Downsizing is a science fiction about the end of the world, but none of the images conjured by that phrase apply here. In fact, it seems that defying expectations may have been the first goal of director Alexander Payne, who also co-wrote the script with Jim Taylor.
I don’t want to spoil much of the plot. This film was completely enjoyable without any introduction, but for the purposes of a review, let’s set the stage:
This world’s scientists are increasingly concerned about humanity’s impact on the environment, until a discovery is made at a small Norwegian laboratory that has been researching a slightly unorthodox solution to this problem. They’ve found a completely safe method to drastically reduce the mass of almost any living organism. The idea is that small people will create substantially less waste and pollution than us giants do.
Now, to film this brief. Clearly, the film should open with dire warnings on news reels. The president says something like “last hope for humanity” and the discovery is made in a room filled with dark blue light (and a smoke machine) surrounded by anxious models masquerading as scientists.
Instead, this scientist is a large, slightly round, middle aged man in a rather plain fluorescent-lit laboratory. He’s working alone except for the series of numbered mice. Instead of the build-up and drama, he sets the next test subject into the machine and kinda stairs off blankly until it dings, rather like a microwave.
What follows is a brilliant film that uses the conceit of smallness to build a quite literal microcosm of our world today. It deeply explores, in the best tradition of science-fiction, many of our most pressing concerns, and the hidden fears and sins of our society, all while seeming to be as light and inconsequential as that ding.
Matt Damon’s portrayal of the protagonist, a character more than once described as “a little bit pathetic”, is for the most part right on point. Though it was difficult at brief moments to see him as Paul Safranak (that’s Sah-FRA-nuk), a middle-class therapist with absolutely zero self-confidence, and not Jason Bourne, his polar-opposite.

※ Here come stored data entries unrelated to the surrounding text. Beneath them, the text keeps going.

(* ===== verification/Swap.v ===== *)
(** Eviction and swap-in: include/policies/evict/swap.h, swap_dev.h,
    impl/policies/evict/swap.c and examples/project-2/evict/src/policiesSet1.c.

    A page is evicted by taking its node off the used list, writing the frame to
    the swap file at the offset of a free swap node and replacing the page
    table entry by an encoding of the node; a fault on that entry brings the
    node back ([event_to_swap_entry]) and the frame is read again. The only swap
    device is [swap_device_one], so the pointers to the device are implicit. *)
From stdpp Require Import prelude gmap strings.
From S2P Require Import Prelude Lists State Channel PagePool.

Open Scope Z_scope.

(** * The swap entry *)

(** [swap_value]: the index of the swap node in bits 9 and up, the number of the
    device in bits 59 and up; bits 0 (present) and 8 are cleared. [offset] is an
    [off_t], so the shifts are on a signed 64-bit value. *)
Definition s64 (x : Z) : Z :=
  let y := u64 x in if y <? 2 ^ 63 then y else y - 2 ^ 64.
Definition swap_entry (offset number : Z) : Z :=
  let v := Z.lor (Z.shiftr (s64 (Z.shiftl (offset `quot` 4096) (9 + 5))) 5)
                 (u64 (Z.shiftl number (64 - 5))) in
  Z.land (Z.land (u64 v) (u64 (Z.lnot (Z.shiftl 1 0)))) (u64 (Z.lnot (Z.shiftl 1 8))).

(** What [event_to_swap_entry] computes from [event->offst]. *)
Definition entry_device (offst : Z) : Z := Z.shiftr offst (64 - 5).
Definition entry_index (offst : Z) : Z := Z.shiftr (u64 (Z.shiftl offst 5)) (5 + 9) `div` 4096.

(** The channel scales the entry it gets from the kernel by the page size. *)
Definition entry_offst (entry : Z) : Z := u64 (entry * SYS_PAGE_SIZE).

(** * Structures *)
Section swap.
Context `{K : Kernel} `{SE : SubmitEvt}.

Christoph Waltz and Hong Chau, in particular among the rest of the cast, were perfect in their roles. Waltz’s character, Dusan, an international supplier of illicit goods, is responsible for the wit and worldly, if self-serving, wisdom. And if his character seems a bit flat it is only in comparison to Ngoc Lan, played by Chau, a Vietnamese refugee who is exactly what you would expect in a real Vietnamese refugee and exactly what you would never expect from Hollywood.
The story itself was original and ambitious, although filmed in the most innocuous way with simple shots and bright, vibrant sets, as though the director was expressing his innocence of what is on screen. At the same time, it never settled into the peacefulness of its own cinematography.
This is the type of film that I will enjoy watching again with friends and analyzing it thoroughly afterwards, in almost, but not exactly, the same way we have analyzed other great sci-fi films about the end of the world.